Indexing 3D Tensor using 3D Index

I have a Tensor X of the shape B x N x D, a Batch of vectors of N points in D-Dimensional space.

I also have indices idx of the shape B x N x K where K < N. In each element of idx there is an integer between 0 and N. I want to index X using idx such that I get a Tensor of the shape B x N x K x D.

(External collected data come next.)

(* ===== verification/ToolExposure.v ===== *)
(** * Exposing upstream tools to clients (src/adapter.rs)

    MCPace lists its own tools and, if the operator asks for it, the tools of upstream
    servers under projected names, within a budget and only those that the projection
    safety level lets through.  A call of a projected name is resolved by building the same
    set again.  The catalogues of upstream tools and the policy lookup
    ([tool_policy_info]) are parameters here; the environment is that of [ToolView]. *)

From Stdlib Require Import Ascii.
From S2P Require Import Prelude RustStr BTree Json ProxyUri McpProtocol SortBy ToolNames ToolView.

Definition DEFAULT_TOOL_BUDGET : N := 64.
Definition DEFAULT_TOOL_TOKEN_BUDGET : N := 24000.
Definition DEFAULT_PROJECTION_CANDIDATE_MULTIPLIER : N := 8.
Definition DEFAULT_PROJECTION_CANDIDATE_LIMIT_MAX : N := 8192.
Definition DEFAULT_PROJECTION_BROKER_SAMPLE_LIMIT : N := 64.
Definition DEFAULT_TOOLS_LIST_TIMEOUT_MS : N := 5000.

Inductive ToolExposureMode := ExposeAuto | ExposeBroker | ExposeNative | ExposeHybrid | ExposeMinimal.
Inductive ProjectionSafety := SafetySafe | SafetyReview | SafetyAll.
Inductive ManagementSurfaceMode := SurfaceAdapter | SurfaceFull | SurfaceMinimal.

#[export] Instance ToolExposureMode_eq_dec : EqDecision ToolExposureMode.
Proof. solve_decision. Defined.
(* ===== verification/ServerModel.v ===== *)
(** * Server records (src/server/model.rs)

    What MCPace knows of a configured server for planning, and how it is reported.  The
    definitions that use the records are in [ToolSearch] and [RoutePlan]. *)

From S2P Require Import Prelude RustStr BTree Json Execution.

Definition json_strings (l : list string) : JsonValue := json_array (map json_string l).

Record ServerRecord := mkServerRecord {
  sr_name : string;
  sr_kind : string;
  sr_required : bool;
  sr_default_enabled : bool;
  sr_profile_enabled : bool;
  sr_platform_supported : bool;
  sr_effective_enabled : bool;
  sr_auto_start : bool;
  sr_transport_preference : string;
  sr_supported_transports : list string;
  sr_platforms : list string;
  sr_required_commands : list string;
  sr_scope_class : string;
  sr_concurrency_policy : string;
  sr_state_binding : string;
  sr_credential_binding : string;
  sr_parallelism_limit : N;
  sr_parallel_safety_class : string;
  sr_runtime_type : string;
  sr_state_class : string;
  sr_effect_class : string;
  sr_default_pool_model : string;
  sr_max_workers : N;
  sr_max_in_flight_per_worker : N;
  sr_execution : ExecutionPolicy;
  sr_transport_status : string;
  sr_launcher_kind : string;
  sr_lock_domains : list string;
  sr_profile_evidence : list JsonValue;
  sr_conflict_domain : string;
  sr_project_root_mode : string;
  sr_worktree_binding : string;
  sr_state_profile_mode : string;
  sr_host_lock : string;
  sr_startup_strategy : string;
  sr_routing_group : string;
  sr_discovery_requires_lease : bool;
  sr_health_url : string;
  sr_source_enabled : bool;
  sr_source_type : string;
  sr_source_path : string;
  sr_source_command : string;
  sr_source_args : list string;
  sr_source_env_names : list string;
  sr_source_header_names : list string;
  sr_source_url : string;
  sr_tool_policies : list JsonValue;
  sr_installer_target : string;
  sr_installer_method : string;
  sr_installer_package : string;
  sr_installer_verify_command : string
}.

Record SourceServerRecord := mkSourceServer {
  src_name : string;
  src_enabled : bool;
  src_source_type : string;
  src_command : string;
  src_url : string;
  src_args : list string;
  src_env_names : list string;
  src_header_names : list string;
  src_source_path : string;
  src_profile_hints : list string;
  src_execution : option JsonValue;
  src_policy : option JsonValue
}.

Definition summary_json_value (r : ServerRecord) : JsonValue :=
  json_object [("name", json_string (sr_name r));
     ("kind", json_string (sr_kind r));
     ("required", json_bool (sr_required r));
     ("defaultEnabled", json_bool (sr_default_enabled r));
     ("profileEnabled", json_bool (sr_profile_enabled r));
     ("platformSupported", json_bool (sr_platform_supported r));
     ("sourceEnabled", json_bool (sr_source_enabled r));
     ("sourceType", json_string (sr_source_type r));
     ("sourcePath", json_string (sr_source_path r));
     ("sourceCommand", json_string (sr_source_command r));
     ("sourceArgs", json_strings (sr_source_args r));
     ("sourceEnvNames", json_strings (sr_source_env_names r));
     ("sourceHeaderNames", json_strings (sr_source_header_names r));
     ("sourceUrl", json_string (sr_source_url r));
     ("effectiveEnabled", json_bool (sr_effective_enabled r));
     ("transportPreference", json_string (sr_transport_preference r));
     ("scopeClass", json_string (sr_scope_class r));
     ("concurrencyPolicy", json_string (sr_concurrency_policy r));
     ("stateBinding", json_string (sr_state_binding r));
     ("credentialBinding", json_string (sr_credential_binding r));
     ("parallelismLimit", json_number (sr_parallelism_limit r));
     ("parallelSafetyClass", json_string (sr_parallel_safety_class r));
     ("runtimeType", json_string (sr_runtime_type r));
     ("stateClass", json_string (sr_state_class r));
     ("effectClass", json_string (sr_effect_class r));
     ("defaultPoolModel", json_string (sr_default_pool_model r));
     ("maxWorkers", json_number (sr_max_workers r));
     ("maxInFlightPerWorker", json_number (sr_max_in_flight_per_worker r));
     ("execution", to_json_value (sr_execution r));
     ("transportStatus", json_string (sr_transport_status r));
     ("launcherKind", json_string (sr_launcher_kind r));
     ("lockDomains", json_strings (sr_lock_domains r));
     ("profileEvidence", json_array (sr_profile_evidence r));
     ("conflictDomain", json_string (sr_conflict_domain r));
     ("projectRootMode", json_string (sr_project_root_mode r));
     ("worktreeBinding", json_string (sr_worktree_binding r));
     ("stateProfileMode", json_string (sr_state_profile_mode r));
     ("hostLock", json_string (sr_host_lock r));
     ("startupStrategy", json_string (sr_startup_strategy r));
     ("routingGroup", json_string (sr_routing_group r));
     ("discoveryRequiresLease", json_bool (sr_discovery_requires_lease r))].

Definition capabilities_json_value (r : ServerRecord) : JsonValue :=
  json_object [("name", json_string (sr_name r));
     ("kind", json_string (sr_kind r));
     ("required", json_bool (sr_required r));
     ("autoStart", json_bool (sr_auto_start r));
     ("profileEnabled", json_bool (sr_profile_enabled r));
     ("platformSupported", json_bool (sr_platform_supported r));
     ("effectiveEnabled", json_bool (sr_effective_enabled r));
     ("supportedTransports", json_strings (sr_supported_transports r));
     ("platforms", json_strings (sr_platforms r));
     ("requiredCommands", json_strings (sr_required_commands r));
     ("routingPolicy", json_object [("scopeClass", json_string (sr_scope_class r));
     ("concurrencyPolicy", json_string (sr_concurrency_policy r));
     ("stateBinding", json_string (sr_state_binding r));
     ("credentialBinding", json_string (sr_credential_binding r));
     ("parallelismLimit", json_number (sr_parallelism_limit r));
     ("parallelSafetyClass", json_string (sr_parallel_safety_class r));
     ("runtimeType", json_string (sr_runtime_type r));
     ("stateClass", json_string (sr_state_class r));
     ("effectClass", json_string (sr_effect_class r));
     ("defaultPoolModel", json_string (sr_default_pool_model r));
     ("maxWorkers", json_number (sr_max_workers r));
     ("maxInFlightPerWorker", json_number (sr_max_in_flight_per_worker r));
     ("execution", to_json_value (sr_execution r));
     ("transportStatus", json_string (sr_transport_status r));
     ("launcherKind", json_string (sr_launcher_kind r));
     ("lockDomains", json_strings (sr_lock_domains r));
     ("profileEvidence", json_array (sr_profile_evidence r));
     ("conflictDomain", json_string (sr_conflict_domain r));
     ("projectRootMode", json_string (sr_project_root_mode r));
     ("worktreeBinding", json_string (sr_worktree_binding r));
     ("stateProfileMode", json_string (sr_state_profile_mode r));
     ("hostLock", json_string (sr_host_lock r));
     ("startupStrategy", json_string (sr_startup_strategy r));
     ("routingGroup", json_string (sr_routing_group r));
     ("discoveryRequiresLease", json_bool (sr_discovery_requires_lease r))]);
     ("healthUrl", json_string (sr_health_url r));
     ("sourceEnabled", json_bool (sr_source_enabled r));
     ("sourceType", json_string (sr_source_type r));
     ("sourcePath", json_string (sr_source_path r));
     ("sourceCommand", json_string (sr_source_command r));
     ("sourceArgs", json_strings (sr_source_args r));
     ("sourceEnvNames", json_strings (sr_source_env_names r));
     ("sourceHeaderNames", json_strings (sr_source_header_names r));
     ("sourceUrl", json_string (sr_source_url r));
     ("toolPolicies", json_array (sr_tool_policies r));
     ("installer", json_object [("target", json_string (sr_installer_target r));
     ("method", json_string (sr_installer_method r));
     ("package", json_string (sr_installer_package r));
     ("verifyCommand", json_string (sr_installer_verify_command r))])].

(* ===== verification/RoutePlan.v ===== *)
(** * Route plans for many calls (src/adapter/discovery.rs)

    [adapter_route] groups the calls a client wants to make into lanes, one per server, and
    the lanes into groups that exclude one another.  The server records and the live
    catalogue are parameters. *)

From Stdlib Require Import Ascii.
From S2P Require Import Prelude RustStr BTree Json ServerModel ToolView ToolExposure.

Record PlannedUpstreamCall := mkPlanned {
  planned_server : string;
  planned_tool : string;
  planned_arguments : JsonValue;
  planned_source : string
}.

(** ** Reading the calls *)

Definition call_label (index : N) : string := "adapter_route.calls[" +:+ N_to_string index +:+ "]".

Definition non_empty_trimmed (value : option string) : option string :=
  opt_filter (fun v => negb (str_is_empty v)) (option_map trim value).

Definition non_empty_array_string (items : list JsonValue) (array_index : nat) (call_index : N) (label : string)
    : result string string :=
  ok_or (non_empty_trimmed (items !! array_index ≫= as_str))
    (call_label call_index +:+ "[" +:+ N_to_string (N.of_nat array_index) +:+ "] must be a non-empty " +:+ label +:+ " string").

Definition parse_wrapped_upstream_call (value : JsonValue) (index : N) (path : list string) (source : string)
    : result PlannedUpstreamCall string :=
  args ←? ok_or (value_at_path value path) (call_label index +:+ " upstream_call object is missing arguments") ;;
  server ←? ok_or (non_empty_trimmed (string_at_path args ["server"]))
              (call_label index +:+ " upstream_call is missing server") ;;
  tool ←? ok_or (non_empty_trimmed (string_at_path args ["tool"]))
            (call_label index +:+ " upstream_call is missing tool") ;;
  Ok (mkPlanned server tool (unwrap_or (value_at_path args ["arguments"]) empty_object) source).

Definition parse_planned_call (value : JsonValue) (index : N) : result PlannedUpstreamCall string :=
  match as_array value with
  | Some items =>
      if (len_N items <? 2)%N || (3 <? len_N items)%N then
        Err (call_label index +:+ " tuple form must be [server, tool] or [server, tool, arguments]")
      else
        server ←? non_empty_array_string items 0 index "server" ;;
        tool ←? non_empty_array_string items 1 index "tool" ;;
        Ok (mkPlanned server tool (unwrap_or (items !! 2) empty_object) "tuple")
  | None =>
      match as_str value with
      | Some text =>
          match opt_or (split_once ":" text) (split_once "." text) with
          | Some (server, tool) => Ok (mkPlanned (trim server) (trim tool) empty_object "qualified-string")
          | None => Err (call_label index +:+ " string must look like server:tool or server.tool")
          end
      | None =>
          let wrapper_tool := string_at_path value ["tool"] in
          if bool_decide (wrapper_tool = Some "upstream_call") then
            parse_wrapped_upstream_call value index ["arguments"] "upstream-call-object"
          else if bool_decide (wrapper_tool = Some "upstream_batch") then
            Err (call_label index +:+ " is an upstream_batch; pass each inner call separately or omit calls to inspect topology")
          else if bool_decide (string_at_path value ["call"; "tool"] = Some "upstream_call") then
            parse_wrapped_upstream_call value index ["call"; "arguments"] "upstream-search-result"
          else
            match non_empty_trimmed (string_at_path value ["server"]),
                  non_empty_trimmed (opt_or (string_at_path value ["name"])
                    (opt_or (string_at_path value ["toolName"]) (string_at_path value ["tool"]))) with
            | Some server, Some tool =>
                Ok (mkPlanned server tool (unwrap_or (value_at_path value ["arguments"]) empty_object)
                      "server-tool-object")
            | _, _ =>
                Err (call_label index +:+ " must include server/tool, an upstream_search result, an upstream_call object, or [server, tool]")
            end
      end
  end.

Fixpoint parse_calls_loop (index : N) (items : list JsonValue) : result (list PlannedUpstreamCall) string :=
  match items with
  | [] => Ok []
  | item :: items =>
      call ←? parse_planned_call item index ;;
      calls ←? parse_calls_loop (index + 1) items ;;
      Ok (call :: calls)
  end.

Definition parse_planned_calls (value : JsonValue) : result (list PlannedUpstreamCall) string :=
  items ←? ok_or (as_array value) "adapter_route.calls must be an array" ;;
  parse_calls_loop 0 items.

(** ** Server records *)

Definition non_empty_or (value fallback : string) : string :=
  let trimmed := trim value in
  if str_is_empty trimmed then fallback else trimmed.

Definition server_is_stateful (record : ServerRecord) : bool :=
  negb (String.eqb (sr_runtime_type record) "stateless")
  || negb (bool_decide (sr_state_binding record ∈ [EmptyString; "none"; "stateless"]))
  || bool_decide (sr_concurrency_policy record ∈ ["single-session"; "single-writer"]).

Definition server_requires_serialization (record : ServerRecord) : bool :=
  let policy := to_ascii_lowercase (sr_concurrency_policy record) in
  (sr_parallelism_limit record <=? 1)%N || str_contains "single" policy || str_contains "exclusive" policy
  || str_contains "writer" policy.
Definition parse_required_http_port (port authority : string) : result N string :=
  let invalid := "invalid HTTP upstream port in '" +:+ authority +:+ "'" in
  if str_is_empty port then Err invalid
  else ok_or (opt_filter (fun value => negb (value =? 0)%N) (parse_unsigned 65535 port)) invalid.

Definition parse_optional_http_port (suffix authority : string) (default_port : N) : result N string :=
  if str_is_empty suffix then Ok default_port
  else
    match strip_prefix ":" suffix with
    | None => Err ("invalid HTTP upstream authority '" +:+ authority +:+ "'")
    | Some port => parse_required_http_port port authority
    end.

Definition parse_http_authority (authority : string) (default_port : N) : result (string * N * string) string :=
  let invalid := "invalid HTTP upstream authority '" +:+ authority +:+ "'" in
  if str_is_empty authority || contains_char "/" authority || contains_char "@" authority || control_or_space authority
  then Err invalid
  else
    match strip_prefix "[" authority with
    | Some after =>
        match split_once "]" after with
        | None => Err ("invalid IPv6 HTTP upstream authority '" +:+ authority +:+ "'")
        | Some (host, suffix) =>
            if str_is_empty (trim host) || control_or_space host
            then Err ("invalid IPv6 HTTP upstream host '" +:+ authority +:+ "'")
            else
              port ←? parse_optional_http_port suffix authority default_port ;;
              Ok (host, port,
                  if str_is_empty suffix then "[" +:+ host +:+ "]"
                  else "[" +:+ host +:+ "]:" +:+ N_to_string port)
        end
    | None =>
        if (1 <? count_char ":" authority)%N
        then Err ("IPv6 HTTP upstream authorities must be bracketed: '" +:+ authority +:+ "'")
        else
          parts ←? match rsplit_once ":" authority with
                   | Some (host, port) =>
                       if str_is_empty host then Err invalid
                       else port ←? parse_required_http_port port authority ;; Ok (host, port, true)
                   | None => Ok (authority, default_port, false)
                   end ;;
          let '(host, port, explicit_port) := parts in
          if str_is_empty (trim host) || control_or_space host
          then Err ("HTTP upstream URL has an invalid host: " +:+ authority)
          else Ok (host, port, if explicit_port then host +:+ ":" +:+ N_to_string port else host)
    end.

(** [trim_matches(['[', ']'])]. *)
Fixpoint drop_brackets (l : list ascii) : list ascii :=
  match l with
  | [] => []
  | c :: rest => if Ascii.eqb c "[" || Ascii.eqb c "]" then drop_brackets rest else l
  end.

Definition trim_brackets (s : string) : string := of_bytes (rev (drop_brackets (rev (drop_brackets (bytes s))))).

(** [to_ipv4_mapped().map(is_loopback)] on the groups. *)
Definition mapped_loopback (groups : list N) : bool :=
  match groups with
  | [0; 0; 0; 0; 0; 65535; high; _]%N => (N.shiftr high 8 =? 127)%N
  | _ => false
  end.

Definition plain_http_upstream_host_is_loopback (host : string) : bool :=
  let normalized := trim_brackets (trim host) in
  eq_ignore_ascii_case normalized "localhost"
  || match parse_ip_addr normalized with
     | Some (V6 groups) => is_loopback (V6 groups) || mapped_loopback groups
     | Some address => is_loopback address
     | None => false
     end.

(** What follows the scheme. *)
Definition parse_after_scheme (url : string) (secure : bool) (rest : string) (default_port : N)
    : result ParsedHttpUrl string :=
  split ←? split_http_authority_and_path rest ;;
  let '(authority, path) := split in
  parsed ←? parse_http_authority authority default_port ;;
  let '(host, port, host_header) := parsed in
  if negb secure && negb (plain_http_upstream_host_is_loopback host) then
    Err ("direct plain-HTTP MCP upstreams are limited to loopback hosts; '" +:+ host
         +:+ "' must use HTTPS or a local gateway")
  else Ok (mkUrl url secure host port path host_header).

Definition parse_http_url (url : string) : result ParsedHttpUrl string :=
  if str_is_empty url || control_or_space url then
    Err "HTTP upstream URL cannot be empty or contain whitespace/control characters"
  else if contains_char "#" url || contains_char backslash url then
    Err "HTTP upstream URL cannot contain fragments or backslashes"
  else
    let normalized_url := to_ascii_lowercase url in
    if starts_with "https://" normalized_url then parse_after_scheme url true (of_bytes (skipn 8 (bytes url))) 443
    else if starts_with "http://" normalized_url then parse_after_scheme url false (of_bytes (skipn 7 (bytes url))) 80
    else Err ("HTTP upstream URL must start with http:// or https://: " +:+ url).

(** ** Configured headers *)

Fixpoint validate_headers_loop (normalized_names : gset string) (headers : list (string * string)) : result unit string :=
  match headers with
  | [] => Ok tt
  | (name, value) :: headers =>
      let lower := to_ascii_lowercase name in
      if decide (lower ∈ normalized_names) then
        Err ("HTTP upstream configured duplicate header name '" +:+ name +:+ "' with different casing")
      else if negb (valid_http_header_name name) then
        Err ("HTTP upstream configured an invalid header name '" +:+ name +:+ "'")
      else if reserved_mcp_http_header_name name then
        Err ("HTTP upstream header '" +:+ name +:+ "' is managed by MCPace and cannot be overridden")
      else if negb (valid_http_field_value value) then
        Err ("HTTP upstream configured an invalid value for header '" +:+ name +:+ "'")
      else validate_headers_loop ({[lower]} ∪ normalized_names) headers
  end.

Definition validate_configured_headers (headers : list (string * string)) : result unit string :=
  validate_headers_loop ∅ headers.

Definition http_upstream_configuration_error (url : string) (headers : list (string * string)) : option string :=
  match parse_http_url url with
  | Err error => Some error
  | Ok _ => match validate_configured_headers headers with Err error => Some error | Ok _ => None end
  end.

Is this possible? In Tensorflow, I would use tf.gather as it works across many dims, but torch.gather only works in one dimension, if I understand the docs correctly.

Minimal Example

import torch
import numpy as np

B = 64
N = 128
D = 3
K = 20

X_np = np.random.normal(size=(B, N, D))
X = torch.from_numpy(X_np)

idx_np = np.random.randint(0, N, size=(B, N, K))
idx = torch.from_numpy(idx_np)

# What I want to do:
# index X using idx, such that I have B,N,K,D

# For-Loop Numpy Version
result = np.zeros((B, N, K, D))
for b in range(B):
    for n in range(N):
        for k in range(K):
            i = idx[b, n, k]
            result[b, n, k] = X[b, i]

# My pytorch attempt so far: (works by reshaping X to 2 dimensions and keeping an index offset helper)
idx_helper = torch.arange(B) * N
idx_helper = torch.reshape(idx_helper, [B, 1, 1])
X_flat = torch.reshape(X, [-1, D])
# Line below works in Tensorflow!! How do I do this in PyTorch??
result = torch.gather(X, idx+idx_helper)

Any help would be appreciated!

I also have the same question.
To clarify, assuming I have a tensor A which A.shape = 2 x 3 x 2 (B x N x C)

A = torch.tensor(
[[[ 0.4930, 0.1150],
[-0.2355, 1.1917],
[-1.2421, -0.4383]],
[[ 0.3099, 3.4751],
[ 0.7780, 1.0990],
[-0.0795, 0.1633]]])

And an indices tensor idx where idx.shape = 2 x 3 x 1 (B x N x K)

idx = tensor([[[0],
[1],
[2]],
[[1],
[2],
[1]]])

I would like to get a 4D tensor res that res.shape = 2 x 3 x 1 x 2 (B x N x K x C)

res = tensor(
[[[[ 0.4930, 0.1150]],
[[-0.2355, 1.1917]],
[[-1.2421, -0.4383]]],
[[[ 0.7780, 1.0990]],
[[-0.0795, 0.1633]],
[[ 0.7780, 1.0990]]]])

Currently, I implemented it

res = torch.cat([A[i, idx[i]] for i in range(B)], dim=0).view(B, N, K, C)

I am wondering are there more efficient ways to do this? (e.g. Get rid of the for loop)
Thanks in advance!